Ada tiga bentuk vitamin K yang diketahui yaitu:
• Vitamin K1 (phytomenadione), tedapat pada sayuran hijau. Sediaan yang ada saat ini adalah cremophor dan vitamin K mixed micelles (KMM).

• Vitamin K2 (menaquinone) disintesis oleh flora usus normal seperti Bacteriodes fragilis dan beberapa strain E. coli.

• Vitamin K3 (menadione) merupakan vitamin K sintetik yang sekarang jarang diberikan pada neonatus karena dilaporkan dapat menyebabkan anemia hemolitik.

Secara fisiologis kadar faktor koagulasi yang bergantung pada vitamin K dalam tali pusat sekitar 50% dan akan menurun dengan cepat mencapai titik terendah dalam 48-72 jam setelah kelahiran. Kemudian kadar faktor ini akan bertambah secara perlahan selama beberapa minggu tetapi tetap berada di bawah kadar orang dewasa. Peningkatan ini disebabkan oleh absorpsi vitamin K dari makanan.

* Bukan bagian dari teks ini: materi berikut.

Lemma fetch_wp i a w :
  apis w !! i = Some a ->
  wp (fetch i) (fun _ w' => exists reads, w' = set_requests (requests w ++ (request_by a <$> reads)) w /\
                              Forall is_read reads) w.
Proof.
  intros Ha. unfold fetch. cbn [bind update Script.wp].
  rewrite (log_by i a Classrooms), (log_by i a Assignments), (log_by i a Tree) by done. cbn [requests set_requests apis].
  rewrite <- !app_assoc. cbn [app].
  intros [[[rooms work] tree]|f] _; cbn [bind Script.wp ask].
  - rewrite (logs_by i a) by done. intros found _.
    assert (H : exists reads, set_requests
      ((requests w ++ [request_by a Classrooms; request_by a Assignments; request_by a Tree]) ++
       (request_by a ∘ MySubmission <$> (assignment_id <$> work))) w = set_requests (requests w ++ (request_by a <$> reads)) w /\
      Forall is_read reads).
    { exists ([Classrooms; Assignments; Tree] ++ (MySubmission <$> (assignment_id <$> work))).
      rewrite fmap_app, <- app_assoc, <- !list_fmap_compose. split; [done|].
      apply Forall_app_2; [repeat constructor; left; set_solver|].
      apply Forall_fmap, Forall_true. intros x. right. by eexists. }
    destruct found; exact H.
  - exists [Classrooms; Assignments; Tree]. split; [done|]. repeat constructor; left; set_solver.
Qed.

Lemma load_wp i a w : apis w !! i = Some a -> keyed (db w) -> wp (loadWorkspace i) (fun _ => loaded a w) w.
Proof.
  intros Ha Hk. unfold loadWorkspace. cbn [bind update Script.wp].
  apply wp_bind. eapply wp_mono; [|apply (fetch_wp i a (set_refreshing true w)); done].
  intros r w1 (reads & -> & Hreads). apply wp_bind. destruct r as [s|f]; cbn [bind update Script.wp flushOutbox Script.get].
  - eapply wp_mono; [|apply (flush_wp i a); [done|done]].
    intros ? w2 (m & d & -> & Hc & Hkd & Hkept). cbn [Script.wp set_refreshing].
    split; [done|]. split; [cbn [shown db set_refreshing set_requests set_db set_shown set_online set_offlineUnlocked]|].
    { rewrite (cached_same (cache_all s (db w)) d) by exact Hc. by rewrite cached_cache_all. }
    split; [done|]. right. split; [done|]. split; [done|]. exists reads, m. split; [apply (eq_sym (app_assoc _ _ _))|done].
  - split; [done|]. split; [done|]. split; [done|]. left. split; [done|]. split; [done|]. by exists reads.
Qed.
End answers.
End AloneFacts.
Definition has_extension (ext name : jstr) : bool := ends_with ext (ascii_lower <$> name).
(** The HTML of a text node, with every line break a new paragraph. *)
Definition text_node_html (text : jstr) : jstr :=
  flat_map (fun c => if (c =? 38)%N then js "&amp;" else if (c =? 60)%N then js "&lt;" else if (c =? 62)%N then js "&gt;"
                     else if (c =? 160)%N then js "&nbsp;" else [c]) text.
Definition text_html (text : jstr) : jstr :=
  js "<p>" ++ replace_chars (N.eqb c_nl) (fun _ => js "</p><p>") (text_node_html text) ++ js "</p>".
(** [name.replace(/\.[^.]+$/, "")] *)
Definition base_name (name : jstr) : jstr :=
  match last_index_of 46 name with
  | Some i => if Nat.eqb (S i) (length name) then name else take i name
  | None => name
  end.

Definition msg_large : jstr := js "Choose a document smaller than 10 MB.".
Definition msg_type : jstr := js "Choose a .docx or .txt file.".
Definition msg_draft_changed : jstr :=
  js "Import cancelled because this draft changed while the file was opening. Your writing has been kept.".
Definition msg_imported : jstr :=
  js "Imported. Check the layout: advanced Word features may not transfer. Previous draft saved in history.".
Definition msg_import_failed : jstr := js "Could not import this document. Your previous draft is in history.".

(** What follows the reading of the file; [original] is the draft it began
    with. *)
Definition opened (now : jstr) (f : File) (original : nat) (r : outcome unit jstr) (e : Desk) : Desk :=
  let e :=
    match r with
    | Throw _ => if alive e then say msg_import_failed e else e
    | Ok html =>
      match alive e, quill e with
      | true, Some _ =>
        if negb (Nat.eqb (edition e) original) then say msg_draft_changed e
        else
          let e := changed now (pasted html) (Some (0, 0)%nat) e in
          let html := match quill e with Some q => innerHTML q | None => [] end in
          say msg_imported (update now (mkDraft (base_name (file_name f)) (topic (draft e)) html) e)
      | _, _ => e
      end
    end in
  if alive e then set_busy false e else e.
(** [now] is the time of the choice, [later] that of the answer. *)
Definition importFile (now later : jstr) (works : bool) (file : option File) : Script unit :=
  e <- Script.get;;
  match file, quill e with
  | Some f, Some _ =>
    if 10 * 1024 * 1024 <? file_size f then Script.update (say msg_large)
    else
      let original := edition e in
      let '(saved, e') := snapshot now works e in
      Do (fun _ => e')
        (if negb saved then Ret tt
         else
           Do (set_busy true)
             (if has_extension (js ".docx") (file_name f)
              then Ask (ReadWord f) (fun r => Script.update (opened later f original r))
              else if has_extension (js ".txt") (file_name f)
              then Ask (ReadText f) (fun r => Script.update (opened later f original
                     (match r with Ok text => Ok (text_html text) | Throw x => Throw x end)))
              else Do (say msg_type) (Do (fun e => if alive e then set_busy false e else e) (Ret tt))))
  | _, _ => Ret tt
  end.

(** *** Opening and closing *)

(** Quill is given the note's text before it reports changes. *)
Definition start_draft (n : jsval) : Draft := mkDraft (text_at (js "title") n) (text_at (js "topic") n) (text_at (js "bodyHtml") n).
Definition open_editor (opens : bool) (n : jsval) (m : gmap jstr jstr) (b : ForgeData) : Desk :=
  let x := readExtras opens (m !! extras_key) in
  let q := pasted (sanitize (text_at (js "bodyHtml") n)) in
  mkDesk _ (start_draft n) 0 (Some q) (Some (0, 0)%nat) 0 x NoPanel (default [] (loadError x)) false [] []
    (count_words (full_text q)) true m b.
Definition close_editor (e : Desk) : Desk := with_alive false (with_quill None None 0 e).
Definition show_panel (p : Panel) (e : Desk) : Desk :=
  with_panel (if bool_decide (panel e = p) then NoPanel else p) (finding e) (replacing e) e.
Definition look_for (t : jstr) (e : Desk) : Desk := at_cursor (selected e) 0 (with_panel (panel e) t (replacing e) e).
Definition replace_by (t : jstr) (e : Desk) : Desk := with_panel (panel e) (finding e) t e.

Sedangkan bayi baru lahir relatif kekurangan vitamin K karena berbagai alasan, antara lain simpanan vitamin K yang rendah pada waktu lahir, sedikitnya perpindahan vitamin K melalui plasenta, rendahnya kadar vitamin K pada ASI dan sterilitas saluran cerna.30

Tempat perdarahan utama adalah umbilikus, membran mukosa, saluran cerna, sirkumsisi dan pungsi vena. Selain itu perdarahan dapat berupa hematoma yang ditemukan pada tempat trauma, seperti hematoma sefal. Akibat lebih lanjut adalah timbulnya perdarahan intrakranial yang merupakan penyebab mortalitas atau morbiditas yang menetap.

Manifestasi Klinis
Manifestasi klinis yang sering ditemukan adalah perdarahan, pucat dan hepatomegali ringan. Perdarahan dapat terjadi spontan atau akibat trauma, terutama trauma lahir. Pada kebanyakan kasus perdarahan terjadi di kulit, mata, hidung dan saluran cerna. Perdarahan kulit sering berupa purpura, ekimosis atau perdarahan melalui bekas tusukan jarum suntik.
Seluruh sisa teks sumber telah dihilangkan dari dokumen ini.